Wann ist Ihre Mission erfüllt?

Wenn es nichts mehr zu tun gibt. In Bosnien sind zum Beispiel alle Ausgrabungen abgeschlossen. Alles was wir tun, ist Opfer zu identifizieren. Aber irgendwann wird auch das zu Ende sein.

Könnten Sie sich vorstellen, Ihre Arbeit in Syrien oder dem Irak fortzusetzen?

Ich weiß es nicht. Niemand weiß, wann der Krieg dort zu Ende sein wird. Vielleicht lebe ich gar nicht mehr so lange. Dann werde ich in mein eigenes Grab gehen. Ich würde aber, um ehrlich zu sein, lieber eingeäschert werden. Ich möchte, dass meine Familie einen Ort hat, um eine Kerze aufzustellen. Aber ich will nicht, dass irgendjemand in der Zukunft meine Knochen ausgräbt und sich wundert, woher sie stammen.

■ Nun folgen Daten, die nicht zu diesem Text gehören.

(** [_extract_improvement_area] *)
Definition _extract_improvement_area (comment : string) : string :=
  let comment_lower := lower comment in
  if any_in ["lento"; "devagar"; "demora"; "tempo"] comment_lower then
    "performance"
  else if any_in ["errado"; "incorreto"; "erro"; "impreciso"] comment_lower then
    "accuracy"
  else if any_in ["confuso"; "não entendi"; "unclear"; "vago"] comment_lower then
    "clarity"
  else if any_in ["incompleto"; "faltou"; "mais detalhes"] comment_lower then
    "completeness"
  else "general".

(** [sum(l) / len(l)] *)
Definition mean (l : list Q) : Q :=
  (Py.sum l / inject_Z (Z.of_nat (List.length l)))%Q.

Definition satisfaction_alert (avg_recent : Q) : dict :=
  [("type", JStr "satisfaction_decline");
   ("severity", JStr "high");
   ("avg_rating", JNum avg_recent);
   ("recommendation",
    JStr "Revisar qualidade das respostas e considerar ajustes no modelo")].

Definition performance_alert (avg_recent_time : Q) : dict :=
  [("type", JStr "performance_degradation");
   ("severity", JStr "medium");
   ("avg_response_time", JNum avg_recent_time);
   ("recommendation",
    JStr "Otimizar performance do modelo ou infraestrutura")].

(** The satisfaction half of [_analyze_performance_trends_async]. *)
Definition check_satisfaction (now : Z)
  (satisfaction_trend : list MetricsService.SatisfactionPoint)
  (session : Session) : Session :=
  if (3 <=? List.length satisfaction_trend)%nat then
    let recent_ratings :=
      map MetricsService.avg_rating (last_n 3 satisfaction_trend) in
    let avg_recent := mean recent_ratings in
    if Qltb avg_recent 3 then
      MetricsService.record_metric now session "system_alert" avg_recent
        "gauge" [("alert_type", JStr "satisfaction_decline")]
        (satisfaction_alert avg_recent)
    else session
  else session.

(** The response-time half. *)
Definition check_response_time (now : Z)
  (response_time_trend : list MetricsService.ResponseTimePoint)
  (session : Session) : Session :=
  if (3 <=? List.length response_time_trend)%nat then
    let recent_times :=
      map MetricsService.avg_response_time (last_n 3 response_time_trend) in
    let avg_recent_time := mean recent_times in
    if Qltb 5 avg_recent_time then
      MetricsService.record_metric now session "system_alert" avg_recent_time
        "gauge" [("alert_type", JStr "performance_degradation")]
        (performance_alert avg_recent_time)
    else session
  else session.

(** [_analyze_performance_trends_async]: the committed store and the
    returned summary ([analysis_date] is kept as the clock reading). *)
Definition _analyze_performance_trends_async (now : Z) (db : Store.t)
  : Store.t * dict :=
  let session := open db in
  let trends := MetricsService.get_performance_trends session now 7 in
  let satisfaction_trend := MetricsService.user_satisfaction trends in
  let s1 := check_satisfaction now satisfaction_trend session in
  let response_time_trend := MetricsService.response_time trends in
  let s2 := check_response_time now response_time_trend s1 in
  (close s2,
   [("trends_analyzed",
     JInt (Z.of_nat (List.length satisfaction_trend
                     + List.length response_time_trend)));
    ("alerts_generated", JInt 0);
    ("analysis_date", JInt now)]).

(** The names bound in the module: its imports, its three service
    instances and its functions.  [text] is not among them. *)
Definition globals : list string :=
  ["asyncio"; "json"; "uuid"; "Dict"; "Any"; "List"; "datetime"; "timedelta";
   "current_task"; "celery_app"; "AsyncSessionLocal"; "FeedbackService";
   "KnowledgeService"; "MetricsService"; "logger"; "feedback_service";
   "knowledge_service"; "metrics_service"; "analyze_feedback_batch";
   "_analyze_feedback_batch_async"; "_extract_improvement_area";
   "optimize_model_parameters"; "_optimize_model_parameters_async";
   "generate_embeddings"; "cleanup_old_data"; "_cleanup_old_data_async";
   "backup_knowledge_base"; "_backup_knowledge_base_async";
   "analyze_performance_trends"; "_analyze_performance_trends_async";
   "process_conversation_learning"; "_process_conversation_learning_async";
   "_extract_conversation_topics"; "health_check"].

(** Executing celery_tasks.py: after the imports of the libraries, the
    three service modules are imported in turn and instantiated. *)
Definition import_module : outcome unit :=
  bind FeedbackService.import_module (fun _ =>
  bind KnowledgeService.import_module (fun _ =>
       MetricsService.import_module)).

(** The task [analyze_performance_trends] as a worker runs it: the module
    is imported, then the coroutine runs to its end. *)
Definition analyze_performance_trends (now : Z) (db : Store.t)
  : Store.t * outcome dict :=
  match import_module with
  | Raise err => (db, Raise err)
  | Ok _ =>
      let '(db', summary) := _analyze_performance_trends_async now db in
      (db', Ok summary)
  end.

(** The counters of [analysis_results]. *)
Record BatchAnalysis : Type := mkBatchAnalysis {
  positive_feedback : Z;
  negative_feedback : Z;
  improvement_areas : list string;
  knowledge_updates : Z
}.

(** The loop of [_analyze_feedback_batch_async] from its [i]-th row on. *)
Fixpoint analyze_rows (e : LearningService.Env) (i : nat)
  (feedbacks : list Feedback) (acc : Session * BatchAnalysis)
  : Session * BatchAnalysis :=
  match feedbacks with
  | [] => acc
  | f :: tl =>
      let '(session, a) := acc in
      let step :=
        if 4 <=? rating f then
          if truthy (comment f) && (50 <? len (dict_get (comment f) ""))%nat then
            (fst (KnowledgeService.add_knowledge_item
                    (LearningService.uuid4 e (2 * i))
                    (LearningService.uuid4 e (2 * i + 1))
                    (LearningService.now e) session
                    "Conhecimento de feedback positivo"
                    (dict_get (comment f) "") (Some "feedback_derived") []
                    "user_feedback" (8 # 10)),
             mkBatchAnalysis (positive_feedback a + 1) (negative_feedback a)
               (improvement_areas a) (knowledge_updates a + 1))
          else
            (session,
             mkBatchAnalysis (positive_feedback a + 1) (negative_feedback a)
               (improvement_areas a) (knowledge_updates a))
        else if rating f <=? 2 then
          (session,
           mkBatchAnalysis (positive_feedback a) (negative_feedback a + 1)
             (if truthy (comment f) then
                (improvement_areas a
                 ++ [_extract_improvement_area (dict_get (comment f) "")])%list
              else improvement_areas a)
             (knowledge_updates a))
        else acc in
      analyze_rows e (S i) tl step
  end.

(** [_analyze_feedback_batch_async] in a module whose globals are [g]:
    the committed store and the value returned or the exception raised.
    [order] is the order in which the store returns the unprocessed rows
    for ORDER BY created_at DESC; the draw after the rows' is the batch
    id. *)
Definition _analyze_feedback_batch_async_in (g : list string)
  (order : list Feedback -> list Feedback) (e : LearningService.Env)
  (db : Store.t) : Store.t * outcome dict :=
  match bind (load_global g "AsyncSessionLocal")
             (fun _ => load_global g "text") with
  | Raise err => (db, Raise err)
  | Ok _ =>
      let session := open db in
      let feedbacks :=
        firstn 100
          (order (filter (fun f => negb (processed f))
                         (Store.feedback (working session)))) in
      match feedbacks with
      | [] => (close session, Ok [("status", JStr "no_feedback_to_process")])
      | _ :: _ =>
          let '(s1, a) :=
            analyze_rows e 0 feedbacks (session, mkBatchAnalysis 0 0 [] 0) in
          let s2 :=
            FeedbackService.mark_feedback_processed s1 (map f_id feedbacks) in
          let s3 :=
            MetricsService.record_metric (LearningService.now e) s2
              "feedback_analysis_processed"
              (inject_Z (Z.of_nat (List.length feedbacks))) "counter"
              [("batch_id",
                JStr (LearningService.uuid4 e (2 * List.length feedbacks)))]
              [] in
          (close s3,
           Ok [("processed_count", JInt (Z.of_nat (List.length feedbacks)));
               ("positive_feedback", JInt (positive_feedback a));
               ("negative_feedback", JInt (negative_feedback a));
               ("improvement_areas", JList (map JStr (improvement_areas a)));
               ("knowledge_updates", JInt (knowledge_updates a))])
      end
  end.

Definition _analyze_feedback_batch_async :=
  _analyze_feedback_batch_async_in globals.

(** A row of [conversations], as far as the cleanup reads it. *)
Record Conversation : Type := mkConversation {
  cv_id : string;
  cv_status : string;
  cv_updated_at : Z
}.

(** [_cleanup_old_data_async] in a module whose globals are [g]: the
    committed conversations and store, and the value returned or the
    exception raised. *)
Definition _cleanup_old_data_async_in (g : list string) (now : Z)
  (conversations : list Conversation) (db : Store.t)
  : list Conversation * Store.t * outcome dict :=
  match bind (load_global g "AsyncSessionLocal") (fun _ =>
        bind (load_global g "datetime") (fun _ =>
        bind (load_global g "timedelta") (fun _ =>
              load_global g "text"))) with
  | Raise err => (conversations, db, Raise err)
  | Ok _ =>
      let cutoff_date := now_minus_days now 90 in
      let archived (c : Conversation) :=
        (cv_updated_at c <? cutoff_date) && String.eqb (cv_status c) "active" in
      let s1 := MetricsService.cleanup_old_metrics now (open db) in
      let stale (r : LearningSession) :=
        (started_at r <? cutoff_date)
        && (Status_eqb (status r) completed || Status_eqb (status r) failed) in
      let s2 :=
        commit (execute
          (set_learning_sessions (filter (fun r => negb (stale r)))) s1) in
      (map (fun c => if archived c
                     then mkConversation (cv_id c) "archived" (cv_updated_at c)
                     else c) conversations,
       close s2,
       Ok [("conversations_archived",
            JInt (Z.of_nat (List.length (filter archived conversations))));
           ("metrics_cleaned", JInt 0);
           ("sessions_cleaned",
            JInt (Z.of_nat (List.length
                    (filter stale (learning_sessions (working s1))))))])
  end.

Definition _cleanup_old_data_async := _cleanup_old_data_async_in globals.

(** [topic_keywords], in the order of the dict *)
Definition topic_keywords : list (string * list string) :=
  [("tecnologia", ["python"; "código"; "programação"; "api"; "sistema"]);
   ("ajuda", ["como"; "ajuda"; "problema"; "erro"; "dúvida"]);
   ("informação", ["o que é"; "explique"; "definição"; "conceito"]);
   ("configuração", ["configurar"; "instalar"; "setup"; "config"])].

(** [_extract_conversation_topics] *)
Definition _extract_conversation_topics (messages : list string)
  : list string :=
  let all_text := lower (join " " messages) in
  firstn 3
    (map fst (filter (fun tk => any_in (snd tk) all_text) topic_keywords)).

End CeleryTasks.

(** ** Vocabulary of the design document *)

Module Spec.
Import Store.

(** The session names the message in its input data, under the key either
    trigger writes. *)
Definition references (message_id : string) (r : LearningSession) : bool :=
  match input_data r with
  | Some (JDict d) =>
      match lookup "trigger_message_id" d, lookup "message_id" d with
      | Some (JStr m), _ => String.eqb m message_id
      | _, Some (JStr m) => String.eqb m message_id
      | _, _ => false
      end
  | _ => false
  end.

(** The sessions for a message that are pending or running. *)
Definition pending_or_running_for (message_id : string) (s : Store.t)
  : list LearningSession :=
  filter (fun r => references message_id r
                   && (Status_eqb (status r) pending
                       || Status_eqb (status r) running))
         (learning_sessions s).

(** The improvement-area taxonomy. *)
Definition taxonomy : list string :=
  ["performance"; "accuracy"; "clarity"; "completeness"; "general"].

(** Terminal states of the lifecycle. *)
Definition terminal (st : Status) : bool :=
  Status_eqb st completed || Status_eqb st failed.

End Spec.

(** ** Sample data *)

Module Scenario.
Import Store.

(** A knowledge item that was never used, created at the epoch by a
    learning session, with the given confidence and usage count. *)
Definition unused_item (confidence : Q) (usage : Z) : KnowledgeItem :=
  mkKnowledgeItem "k1" "Lacuna identificada: api"
    "Informações detalhadas sobre api baseadas em feedback negativo"
    (Some "lacunas_identificadas") [] "learning_session" confidence usage
    None 0 0 "x1" [].

(** A clock reading one hundred days after the epoch. *)
Definition day_100 : Z := 100 * seconds_per_day.

Definition knowledge_only (k : KnowledgeItem) : Store.t :=
  mkStore [] [] [k] [] [].

(** One assistant message and feedback on it. *)
Definition message_1 : Message :=
  mkMessage "m1" "c1" "assistant" "Resposta curta." 1000 [].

Die forensische Anthropologin Dr. Ewa Klonowski wurde 1946 in Polen geboren. Als sie und ihr Mann 1981 während eines Skiurlaubs in Österreich von der Ausrufung des Kriegsrechts in ihre Heimat erfuhren, entschieden sie, nicht mehr zurückzukehren. Sie fanden Zuflucht und Arbeit auf Island. Seit 1996 lebt Ewa Klonowski einen Großteil des Jahres in Bosnien. Oft verbrachte ihr Mann seinen Urlaub bei ihr an den Massengräbern. Die Mutter von zwei Töchtern spricht fließend Serbokroatisch. Dass ihr Großvater während des zweiten Weltkriegs in Katyn ermordet wurde, hat ihre Berufswahl höchstens unterbewusst beeinflusst, sagt sie. 2005 war Ewa Klonowski auf einer Liste von 1000 Frauen, die für den Friedensnobelpreis vorgeschlagen wurden.